If the thought of Lovecraft’s mind being thoroughly blown by eldritch sex orgies amuses you, hold onto that feeling. Appropriately for a game that exudes a schlocky B-movie flair, the demo version of Lust for Darkness is be-musing rather than a-musing. You begin the game as Amanda, who has been abducted and is being held in some sort of dungeon. After a few minutes of exploration, you find yourself in an opulent bedroom filled with decadent masks, phallic toys of immense proportions, and a variety of BDSM apparatuses.

While you are still trying to figure out how on earth some of these contraptions are supposed to work, you are overwhelmed by a masked assailant, who appears out of nowhere. Fade to black. It is hard to tell whether this opening is supposed to be creepy, arousing, or both, but whatever the intention, its casual treatment of a situation in which consent is, at best, ill-defined, makes it deeply uncomfortable in all the wrong ways. On the plus side, the awkward writing and next-level ineptitude of the voice acting do make it very difficult to take seriously.

Lust for Darkness

It is not something we are made to wrestle with for long. Because inhabiting a female protagonist in a videogame is, of course, an absolutely outrageous idea, after that first scene you experience the sizeable remainder of the demo from the point of view of Amanda’s distraught husband, Jonathan. There are stacks of missing-person flyers lying around his house which, amazingly, proclaim “STILL MISSING, LOST WIFE,” as if Amanda is a pet that got spooked by fireworks and ran away, rather than a grown woman who has been abducted by a sex cult. Of course, Amanda doesn’t stay missing for long, as Jonathan receives the classic Mysterious Letter From Someone Thought To Be Dead, telling him to go looking for her at the Yelverton mansion.
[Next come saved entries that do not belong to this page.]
(* ===== verification/Detokenizer.v ===== *)
(** * Incremental detokenization

    [vllm/vllm/v1/engine/detokenizer.py] and [vllm/vllm/tokenizers/detokenizer_utils.py]:
    the text of a request grows token by token, stop strings end it, and the
    text is handed out as deltas, of which nothing may be taken back.

    A Python string is the list of its code points.  The tokenizer libraries are
    parameters: [DecodeStream] stands for the stream decoder of [tokenizers],
    [Tokenizer] for a [TokenizerLike].  The two detokenizers of the code are
    instances of one interface, [Decoder], against which the handling of text
    and stop strings is verified. *)

From S2P Require Import Prelude.
Local Open Scope Z_scope.

Abbreviation text := (list Z).

(** ** Stop strings *)

(** The first position from [i] on where [sub] occurs in the rest of a string. *)
Fixpoint find_at (i : nat) (rest sub : text) : option nat :=
  if decide (sub `prefix_of` rest) then Some i
  else match rest with [] => None | _ :: rest' => find_at (S i) rest' sub end.

(** [s.find(sub, start)] *)
Definition py_find (s sub : text) (start : Z) : Z :=
  let a := if start <? 0 then Z.max 0 (start + py_len s) else start in
  if py_len s <? a then -1
  else match find_at 0 (drop (Z.to_nat a) s) sub with
       | Some i => a + Z.of_nat i
       | None => -1
       end.

(** [sys.maxsize] *)
Definition maxsize : Z := 2 ^ 63 - 1.

(** [best_stop_str], [best_stop_index] and [best_end]. *)
Record BestStop := { best_stop_str : option text; best_stop_index : Z; best_end : Z }.

Definition stop_step (output_text : text) (new_char_count : Z) (b : BestStop) (stop_str : text) : BestStop :=
  let stop_string_len := py_len stop_str in
  let stop_index := py_find output_text stop_str (1 - new_char_count - stop_string_len) in
  if stop_index =? -1 then b
  else
    let end_ := stop_index + stop_string_len in
    if end_ <? best_end b then {| best_stop_str := Some stop_str; best_stop_index := stop_index; best_end := end_ |}
    else b.

Definition check_stop_strings (output_text : text) (new_char_count : Z) (stop : list text) (include_in_output : bool)
    : option (text * Z) :=
  if (new_char_count =? 0) || (py_len stop =? 0) then None
  else
    let b := foldl (stop_step output_text new_char_count)
               {| best_stop_str := None; best_stop_index := 0; best_end := maxsize |} stop in
    match best_stop_str b with
    | None => None
    | Some best =>
        if include_in_output then
          if py_len output_text <=? best_end b then Some (best, -1) else Some (best, best_end b)
        else Some (best, best_stop_index b)
    end.

(** ** The interface of a decoder

    [decode_next ids d] decodes the last of the token ids [ids]; [prompt_tokens]
    is the number of leading ids that belong to the prompt. *)
Class Decoder (D : Type) := {
  decode_next : list Z → Z → D → result (text * D);
  prompt_tokens : D → Z
}.
(** C13: for a request that streams deltas, whatever the interleaving of engine
    outputs with a consumer that may lag behind, and whatever the stream
    interval, nothing is lost, repeated or taken back: once the request has
    ended (by the engine or by a stop string), the texts and token ids the
    consumer has fetched are together the text and token ids of the detokenizer
    run alone, and the end is reported; before that they are a prefix. *)
Theorem streaming_delivers_text r q s d op prompt evs d' ended :
  stream_request r q s d op → Forall (event_ok (rq_request_id r)) evs →
  foldM detok_event (d, false) evs = Ok (d', ended) →
  ∃ op0 got op', add_request r prompt None 0 (Some q) op = Ok op0 ∧
    foldM (run_event q) ([], op0) (evs ++ [Get]) = Ok (got, op') ∧
    (if ended
     then texts got = detok_text d' ∧ ids_of got = detok_output_token_ids d' ∧ request_states op' !! rq_request_id r = None
     else texts got `prefix_of` detok_text d' ∧ ids_of got `prefix_of` detok_output_token_ids d') ∧
    finished_in got = ended.
Proof.
  intros Hreq Hev Hrun. destruct (add_stream r q s d op prompt Hreq) as (op0 & Hadd & Hst).
  assert (related (rq_request_id r) q [] op0 d false) as Hrel.
  { destruct Hst as [Hs Hok]. assert (∃ o, with_offset o d = d) as [o Ho].
    { destruct d as [?|d0|d0]; [by exists 0|exists (last_output_text_offset d0); by destruct d0..]. }
    exists o. rewrite Ho. by split. }
  assert (Forall (event_ok (rq_request_id r)) (evs ++ [Get])) as Hev' by (apply Forall_app; split; [done|by repeat constructor]).
  assert (foldM detok_event (d, false) (evs ++ [Get]) = Ok (d', ended)) as Hrun'.
  { rewrite foldM_app, Hrun. reflexivity. }
  destruct (run_events (rq_request_id r) q evs [] op0 d false d' ended Hev Hrel Hrun) as (got1 & op1 & Hrun1 & Hrel1).
  destruct (event_step (rq_request_id r) q got1 op1 d' ended Get d' ended I Hrel1 eq_refl) as (got & op' & Hget & Hrel2).
  exists op0, got, op'. split; [done|]. split.
  { rewrite foldM_app, Hrun1. cbn [mbind result_bind foldM]. by rewrite Hget. }
  assert (∀ c, collectors op' !! q = Some c → output c = None) as Hempty.
  { intros c Hc. cbn [run_event] in Hget. apply bind_Ok in Hget as (c1 & Hc1 & Hget).
    destruct (collector_get c1) as [o c2] eqn:Hcg. apply bind_Ok in Hget as (x & Hx & [= <- <-]). cbn in Hc.
    rewrite lookup_insert_eq in Hc. injection Hc as <-. unfold collector_get in Hcg.
    destruct (output c1) as [[]|] eqn:Ho; injection Hcg as <- <-; try done. }
  destruct ended; cbn [related] in Hrel2.
  - destruct Hrel2 as [Hgone (c & Hc & _ & Ht & Hi & Hf)]. rewrite (Hempty c Hc), app_nil_r in *. done.
  - destruct Hrel2 as [o [(st & Hst' & Hdl & Hsent & _ & c & Hc & _ & Ht & Hi & Hf) Hok]].
    rewrite (Hempty c Hc), app_nil_r in *. destruct (with_offset_text o d') as [Htx Hix]. split; [|done]. rewrite Ht, Hi. split.
    + rewrite <-Htx. destruct (with_offset o d') as [?|d0|d0]; cbn; [done|apply prefix_take..].
    + unfold sent_ids. rewrite Hix. destruct (_ <? _); [apply prefix_take|done].
Qed.
End AddStream.

(** ** A concrete run *)

#[local] Instance letters : DecodeStream unit := {| new_stream _ _ := tt; stream_step _ id := (Stepped (Some [id]), tt) |}.
#[local] Instance no_vocabulary : Tokenizer := {|
  vocab := 0; convert_ids_to_tokens _ _ := []; convert_tokens_to_string := @concat Z;
  is_fast := true; get_added_vocab := []; all_special_tokens := [] |}.

Definition demo_sampling : SamplingInfo := {|
  detokenize := true; si_output_kind := DELTA; si_stream_interval := Some 2;
  si_detok := {| params_stop := StopList [[5; 6]]; params_min_tokens := 0; params_include_stop := false;
    skip_special_tokens := true; spaces_between_special_tokens := true;
    rq_prompt_token_ids := Some [1]; prompt_embeds_len := None |} |}.

Definition demo_stream_request : EngineCoreRequest := {|
  rq_request_id := "a"; rq_external_req_id := Some "x"%string; rq_sampling := Some demo_sampling;
  rq_pooling_kind := None; rq_token_ids := Some [1]; rq_prompt_embeds := None; rq_resumable := false |}.

Definition demo_op : OutputProcessor unit :=
  set_collectors {[0%nat := new_collector DELTA]} (new_output_processor 1 (FastTok [])).

Definition demo_out (ids : list Z) : event :=
  Out {| eo_request_id := "a"; new_token_ids := ids; pooling_output := None; finish_reason := None; stop_reason := None |}.

(** The stop string "5 6" arrives in two engine outputs; the consumer fetches
    in between and at the end. *)
Definition demo_events : list event :=
  [demo_out [3; 4]; Get; demo_out [5]; demo_out [7; 8]; Get; demo_out [5]; demo_out [6; 9]].

Definition demo_detok : IncrementalDetokenizer unit :=
  FastIncrementalDetokenizer (new_base (si_detok demo_sampling) (new_fast [] (si_detok demo_sampling))).

Lemma streaming_delivers_text_witness :
  ∃ op0 got op', add_request demo_stream_request None None 0 (Some 0%nat) demo_op = Ok op0 ∧
    foldM (run_event 0) ([], op0) (demo_events ++ [Get]) = Ok (got, op') ∧
    texts got = [3; 4; 5; 7; 8] ∧ ids_of got = [3; 4; 5; 7; 8; 5; 6; 9] ∧ finished_in got = true.
Proof.
  destruct (foldM detok_event (demo_detok, false) demo_events) as [[d' ended]|] eqn:Hrun; [|by vm_compute in Hrun].
  destruct (streaming_delivers_text demo_stream_request 0 demo_sampling demo_detok demo_op None demo_events d' ended)
    as (op0 & got & op' & Hadd & Hgot & Hres & Hfin).
  - split; try reflexivity; [|by intros|by eexists]. intros x. simpl. by intros ->%list_elem_of_singleton.
  - repeat constructor.
  - exact Hrun.
  - exists op0, got, op'. split; [exact Hadd|]. split; [exact Hgot|]. vm_compute in Hrun. injection Hrun as <- <-.
    destruct Hres as (Ht & Hi & _). split; [rewrite Ht; reflexivity|]. split; [rewrite Hi; reflexivity|]. exact Hfin.
Defined.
Before you leave the house, you struggle with a set of disappearing car keys – if you happen to pick them up before the game explicitly tells you to, they mysteriously vanish from your pockets and reappear on the counter. To be fair, they are perhaps the prettiest car keys that have ever graced a computer screen, and you get to inspect them up close like an object in Gone Home, spinning them around in magnificent detail to get a view from all angles. Sensual, sexy car keys. Later in the demo, there are items like puzzle boxes that must be probed up close to open them, and the visual detail as well as the tactility involved make this one of the game’s more pleasing aspects.

Lust for Darkness

Once those pesky keys have been located, the game begins proper, as Jonathan infiltrates the mansion. There, he struggles through a blessedly short forced stealth sequence with an instant fail state, which is then further hampered by dreadful frame rates. Beyond that, you help him solve simple puzzles, most of them of the ‘find the key’ variety (not the aforementioned disappearing ones, no – Jonathan manages to make those stay in his pocket), and run away from the occasional enemy.

Most of the time, however, he simply explores– that is, he goes through the only door that can be opened at any given time – and gawks at the manifold grotesqueries of the mansion. This is where the “erotic” aspects of the game kick in. For the most part, this manifests as suggestively-shaped statues and sculptures that tend to represent – cover your ears, Lovecraft – vulvas.

Lust for Darkness

Still, the design of these objects is, at times, quite imaginative and sufficiently disturbing for a horror game. The same can be said about the alternative dimension that fuses the aesthetics of painters like H.R. Giger and Zdzisław Beksiński in a trite, but appealing, nightmare vision that presents a sharp contrast to the bland visuals of the mansion. Less pleasing are the orgies our hapless hero stumbles into (another opportunity to deploy those car keys, perhaps?). Jonathan seems to be as much of a prude as Lovecraft, as his vision blurs and his breathing becomes strained every time he witnesses any such indecent act. To be fair, they are quite horrifying, resembling fornicating animatronics from some twisted second-rate amusement park ride.

In the end, Lust for Darkness fails to scare or disturb, and tends to trigger bemused eyebrow raises rather than arouse your imagination. The mingling of sex and horror has a long and often fruitful tradition in all other forms of media, from Bram Stoker’s Dracula to David Cronenberg’s Videodrome or Giger’s pornographic, alien landscapes. It would be great to see more examples of the subgenre in videogames, but alas, Lust for Darkness’s demo suggests that it can’t match the vision of its disturbing forebears.